Source information:
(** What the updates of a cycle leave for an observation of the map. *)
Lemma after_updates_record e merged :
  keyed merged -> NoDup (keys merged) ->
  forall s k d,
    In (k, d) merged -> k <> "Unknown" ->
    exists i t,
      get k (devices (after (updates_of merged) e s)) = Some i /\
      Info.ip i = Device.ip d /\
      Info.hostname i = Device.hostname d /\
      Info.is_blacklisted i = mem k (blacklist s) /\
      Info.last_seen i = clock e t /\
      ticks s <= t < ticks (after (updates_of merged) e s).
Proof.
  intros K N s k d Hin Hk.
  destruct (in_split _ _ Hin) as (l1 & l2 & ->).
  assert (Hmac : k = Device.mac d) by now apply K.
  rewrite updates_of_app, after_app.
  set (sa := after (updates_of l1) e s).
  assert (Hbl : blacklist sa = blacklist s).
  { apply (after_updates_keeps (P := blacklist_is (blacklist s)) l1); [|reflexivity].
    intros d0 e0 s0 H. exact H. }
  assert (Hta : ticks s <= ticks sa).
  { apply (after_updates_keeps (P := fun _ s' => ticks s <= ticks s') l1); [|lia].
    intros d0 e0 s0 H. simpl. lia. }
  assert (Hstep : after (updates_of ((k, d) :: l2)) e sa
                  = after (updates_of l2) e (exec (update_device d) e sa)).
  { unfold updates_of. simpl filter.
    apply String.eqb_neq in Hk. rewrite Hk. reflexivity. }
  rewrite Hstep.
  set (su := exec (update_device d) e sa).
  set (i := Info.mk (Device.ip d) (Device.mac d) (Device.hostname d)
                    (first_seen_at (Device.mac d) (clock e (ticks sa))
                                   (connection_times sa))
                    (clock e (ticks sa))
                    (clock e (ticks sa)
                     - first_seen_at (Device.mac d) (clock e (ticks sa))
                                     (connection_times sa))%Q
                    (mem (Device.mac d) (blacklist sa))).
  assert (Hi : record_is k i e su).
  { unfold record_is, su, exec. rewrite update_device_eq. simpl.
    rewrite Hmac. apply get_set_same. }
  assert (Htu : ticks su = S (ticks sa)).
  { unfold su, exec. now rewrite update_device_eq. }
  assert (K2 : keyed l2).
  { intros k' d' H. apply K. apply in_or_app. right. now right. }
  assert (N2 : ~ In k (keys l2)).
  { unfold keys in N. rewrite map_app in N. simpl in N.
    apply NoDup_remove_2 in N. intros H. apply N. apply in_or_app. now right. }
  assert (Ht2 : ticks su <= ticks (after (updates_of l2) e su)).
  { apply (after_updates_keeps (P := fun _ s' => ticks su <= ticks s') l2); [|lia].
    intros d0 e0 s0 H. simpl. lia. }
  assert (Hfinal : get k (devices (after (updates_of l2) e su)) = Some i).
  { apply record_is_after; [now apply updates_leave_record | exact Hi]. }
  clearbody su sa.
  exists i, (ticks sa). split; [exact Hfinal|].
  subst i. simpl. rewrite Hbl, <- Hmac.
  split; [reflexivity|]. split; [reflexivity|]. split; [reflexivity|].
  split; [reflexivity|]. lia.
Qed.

---

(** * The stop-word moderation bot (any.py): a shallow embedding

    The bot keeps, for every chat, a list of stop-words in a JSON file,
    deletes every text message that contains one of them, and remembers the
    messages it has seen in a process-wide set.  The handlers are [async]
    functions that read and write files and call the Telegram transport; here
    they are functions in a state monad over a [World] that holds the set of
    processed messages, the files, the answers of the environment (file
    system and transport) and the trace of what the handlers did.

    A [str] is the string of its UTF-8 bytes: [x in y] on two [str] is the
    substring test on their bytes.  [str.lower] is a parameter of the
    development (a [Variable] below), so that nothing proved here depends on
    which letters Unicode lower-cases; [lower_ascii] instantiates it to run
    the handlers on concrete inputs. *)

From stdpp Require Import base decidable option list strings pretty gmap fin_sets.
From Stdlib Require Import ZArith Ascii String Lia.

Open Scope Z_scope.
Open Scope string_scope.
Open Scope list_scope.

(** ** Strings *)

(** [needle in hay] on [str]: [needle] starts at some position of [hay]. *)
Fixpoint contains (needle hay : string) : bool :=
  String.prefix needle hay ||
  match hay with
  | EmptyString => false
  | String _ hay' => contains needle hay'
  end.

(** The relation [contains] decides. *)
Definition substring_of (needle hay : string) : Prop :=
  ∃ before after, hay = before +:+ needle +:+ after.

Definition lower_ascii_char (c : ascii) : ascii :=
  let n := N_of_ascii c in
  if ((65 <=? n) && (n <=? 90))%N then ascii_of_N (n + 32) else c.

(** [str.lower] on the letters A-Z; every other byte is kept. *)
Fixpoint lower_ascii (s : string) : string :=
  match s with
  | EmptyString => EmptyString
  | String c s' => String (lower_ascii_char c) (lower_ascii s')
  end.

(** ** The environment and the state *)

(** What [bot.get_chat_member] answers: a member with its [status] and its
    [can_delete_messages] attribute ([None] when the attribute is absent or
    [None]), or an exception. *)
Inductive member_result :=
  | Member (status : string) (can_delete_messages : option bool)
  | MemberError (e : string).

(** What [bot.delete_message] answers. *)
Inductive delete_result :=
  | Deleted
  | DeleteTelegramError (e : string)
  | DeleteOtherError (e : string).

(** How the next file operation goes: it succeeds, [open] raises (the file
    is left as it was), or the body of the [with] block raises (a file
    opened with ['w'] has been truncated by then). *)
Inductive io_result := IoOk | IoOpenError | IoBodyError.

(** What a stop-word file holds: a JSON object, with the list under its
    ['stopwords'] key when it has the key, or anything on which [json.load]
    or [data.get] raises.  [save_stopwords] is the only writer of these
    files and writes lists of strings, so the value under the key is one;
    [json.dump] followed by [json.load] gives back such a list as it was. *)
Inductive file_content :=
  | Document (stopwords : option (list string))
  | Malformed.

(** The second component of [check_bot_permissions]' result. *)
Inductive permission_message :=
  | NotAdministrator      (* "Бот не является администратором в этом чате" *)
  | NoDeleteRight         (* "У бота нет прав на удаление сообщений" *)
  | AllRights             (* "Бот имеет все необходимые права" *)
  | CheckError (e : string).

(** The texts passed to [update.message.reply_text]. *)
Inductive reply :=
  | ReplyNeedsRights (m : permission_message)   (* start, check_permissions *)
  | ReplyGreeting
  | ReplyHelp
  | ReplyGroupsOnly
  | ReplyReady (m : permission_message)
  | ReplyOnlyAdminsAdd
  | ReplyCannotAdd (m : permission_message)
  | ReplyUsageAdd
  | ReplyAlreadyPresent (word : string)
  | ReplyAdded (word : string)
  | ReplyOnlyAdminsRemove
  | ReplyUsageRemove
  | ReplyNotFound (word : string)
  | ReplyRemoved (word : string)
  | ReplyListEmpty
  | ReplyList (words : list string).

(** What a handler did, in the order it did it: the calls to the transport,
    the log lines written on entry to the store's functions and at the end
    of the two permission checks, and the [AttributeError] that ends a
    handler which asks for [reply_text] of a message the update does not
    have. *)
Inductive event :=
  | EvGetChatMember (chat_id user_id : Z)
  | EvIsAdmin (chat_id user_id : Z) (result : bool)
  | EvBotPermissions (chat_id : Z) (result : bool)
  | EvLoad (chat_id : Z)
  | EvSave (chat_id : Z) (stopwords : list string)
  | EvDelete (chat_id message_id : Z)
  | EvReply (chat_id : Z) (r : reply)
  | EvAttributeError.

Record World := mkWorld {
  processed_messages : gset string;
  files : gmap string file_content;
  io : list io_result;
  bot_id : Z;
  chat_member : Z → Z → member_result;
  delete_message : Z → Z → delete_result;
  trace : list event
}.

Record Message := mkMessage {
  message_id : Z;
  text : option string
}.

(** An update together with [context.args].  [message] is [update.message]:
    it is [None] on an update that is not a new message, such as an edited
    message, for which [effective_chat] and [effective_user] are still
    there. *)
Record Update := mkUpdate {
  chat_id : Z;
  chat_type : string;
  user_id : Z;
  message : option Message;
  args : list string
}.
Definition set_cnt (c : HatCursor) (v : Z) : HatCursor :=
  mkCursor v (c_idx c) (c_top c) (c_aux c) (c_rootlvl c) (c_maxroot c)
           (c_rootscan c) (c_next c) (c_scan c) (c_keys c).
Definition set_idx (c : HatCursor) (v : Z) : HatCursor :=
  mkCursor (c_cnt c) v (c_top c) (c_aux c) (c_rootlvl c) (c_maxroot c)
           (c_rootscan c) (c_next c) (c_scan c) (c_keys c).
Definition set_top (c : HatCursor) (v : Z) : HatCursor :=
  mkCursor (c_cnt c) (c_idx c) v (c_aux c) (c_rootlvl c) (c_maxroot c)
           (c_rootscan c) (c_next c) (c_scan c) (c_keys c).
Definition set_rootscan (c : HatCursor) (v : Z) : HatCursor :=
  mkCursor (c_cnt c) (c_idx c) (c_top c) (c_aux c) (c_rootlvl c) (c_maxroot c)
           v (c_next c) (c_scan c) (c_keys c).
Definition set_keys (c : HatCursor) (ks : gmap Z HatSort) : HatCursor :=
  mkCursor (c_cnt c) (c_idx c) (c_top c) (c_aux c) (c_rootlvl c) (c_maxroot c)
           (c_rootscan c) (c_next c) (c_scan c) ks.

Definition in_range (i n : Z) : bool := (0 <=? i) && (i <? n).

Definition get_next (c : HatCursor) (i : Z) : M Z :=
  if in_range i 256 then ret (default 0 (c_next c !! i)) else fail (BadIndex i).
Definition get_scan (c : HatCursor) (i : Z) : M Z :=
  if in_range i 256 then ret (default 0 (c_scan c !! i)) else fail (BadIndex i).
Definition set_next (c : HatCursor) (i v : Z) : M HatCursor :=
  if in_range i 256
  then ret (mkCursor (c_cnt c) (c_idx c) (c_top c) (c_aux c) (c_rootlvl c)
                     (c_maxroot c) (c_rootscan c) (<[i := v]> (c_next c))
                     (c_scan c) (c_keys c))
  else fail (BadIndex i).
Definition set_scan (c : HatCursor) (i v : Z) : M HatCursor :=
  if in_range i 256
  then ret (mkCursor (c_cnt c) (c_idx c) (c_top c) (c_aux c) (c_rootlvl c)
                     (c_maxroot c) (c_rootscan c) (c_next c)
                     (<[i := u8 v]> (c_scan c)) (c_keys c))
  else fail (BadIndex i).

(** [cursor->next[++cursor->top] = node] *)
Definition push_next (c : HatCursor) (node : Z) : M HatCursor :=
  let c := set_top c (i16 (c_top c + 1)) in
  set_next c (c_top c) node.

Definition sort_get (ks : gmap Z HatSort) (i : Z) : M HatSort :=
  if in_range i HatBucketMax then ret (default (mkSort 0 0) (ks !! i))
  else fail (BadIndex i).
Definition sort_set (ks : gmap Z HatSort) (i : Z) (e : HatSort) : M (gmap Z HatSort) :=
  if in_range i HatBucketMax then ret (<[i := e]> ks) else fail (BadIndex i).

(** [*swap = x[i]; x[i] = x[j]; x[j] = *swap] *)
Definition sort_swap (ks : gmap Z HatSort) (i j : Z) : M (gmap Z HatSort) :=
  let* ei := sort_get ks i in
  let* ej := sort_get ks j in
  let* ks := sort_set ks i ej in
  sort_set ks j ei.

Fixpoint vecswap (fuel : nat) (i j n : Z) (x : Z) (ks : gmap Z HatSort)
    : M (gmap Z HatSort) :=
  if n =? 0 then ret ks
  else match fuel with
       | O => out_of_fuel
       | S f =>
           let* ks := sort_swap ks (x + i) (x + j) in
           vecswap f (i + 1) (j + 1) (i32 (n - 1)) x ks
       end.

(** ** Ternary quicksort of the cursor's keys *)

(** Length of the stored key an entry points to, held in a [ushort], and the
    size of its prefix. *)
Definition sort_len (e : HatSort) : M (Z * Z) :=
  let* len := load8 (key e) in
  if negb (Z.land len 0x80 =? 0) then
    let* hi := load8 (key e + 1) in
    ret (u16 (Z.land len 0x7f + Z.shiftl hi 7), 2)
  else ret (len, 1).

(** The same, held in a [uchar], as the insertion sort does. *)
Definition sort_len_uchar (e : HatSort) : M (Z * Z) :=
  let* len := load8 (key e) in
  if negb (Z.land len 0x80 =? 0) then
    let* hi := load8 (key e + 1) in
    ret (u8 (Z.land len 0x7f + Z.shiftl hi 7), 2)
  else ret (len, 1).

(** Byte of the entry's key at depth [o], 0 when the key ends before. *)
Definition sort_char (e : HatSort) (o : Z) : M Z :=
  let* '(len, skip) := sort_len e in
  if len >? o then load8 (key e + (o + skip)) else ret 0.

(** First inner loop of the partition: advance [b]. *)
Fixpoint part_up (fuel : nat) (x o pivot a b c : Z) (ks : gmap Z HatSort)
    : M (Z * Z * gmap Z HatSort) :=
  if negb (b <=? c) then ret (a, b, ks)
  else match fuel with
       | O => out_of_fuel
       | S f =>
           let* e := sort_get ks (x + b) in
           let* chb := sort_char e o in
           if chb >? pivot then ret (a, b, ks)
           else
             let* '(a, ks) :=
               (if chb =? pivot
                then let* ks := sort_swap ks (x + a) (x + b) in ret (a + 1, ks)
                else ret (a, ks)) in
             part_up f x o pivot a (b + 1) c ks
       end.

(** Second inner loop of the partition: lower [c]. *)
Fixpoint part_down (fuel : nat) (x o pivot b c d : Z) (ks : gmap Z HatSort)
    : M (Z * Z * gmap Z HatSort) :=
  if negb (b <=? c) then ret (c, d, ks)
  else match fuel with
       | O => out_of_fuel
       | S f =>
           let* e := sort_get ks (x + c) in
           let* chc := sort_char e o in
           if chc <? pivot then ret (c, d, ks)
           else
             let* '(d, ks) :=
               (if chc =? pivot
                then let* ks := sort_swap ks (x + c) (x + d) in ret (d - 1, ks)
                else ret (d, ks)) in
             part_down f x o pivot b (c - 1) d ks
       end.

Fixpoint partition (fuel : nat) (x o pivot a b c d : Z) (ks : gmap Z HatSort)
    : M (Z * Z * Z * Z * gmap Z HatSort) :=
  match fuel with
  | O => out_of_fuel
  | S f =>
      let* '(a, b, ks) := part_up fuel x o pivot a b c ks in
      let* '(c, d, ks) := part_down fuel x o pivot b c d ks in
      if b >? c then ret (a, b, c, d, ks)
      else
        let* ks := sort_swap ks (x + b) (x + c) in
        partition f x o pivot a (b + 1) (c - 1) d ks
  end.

How to complete this task:
Your task is to copy each line of the material that contains the word "status".

Exercise response:
(** What [bot.get_chat_member] answers: a member with its [status] and its
  | Member (status : string) (can_delete_messages : option bool)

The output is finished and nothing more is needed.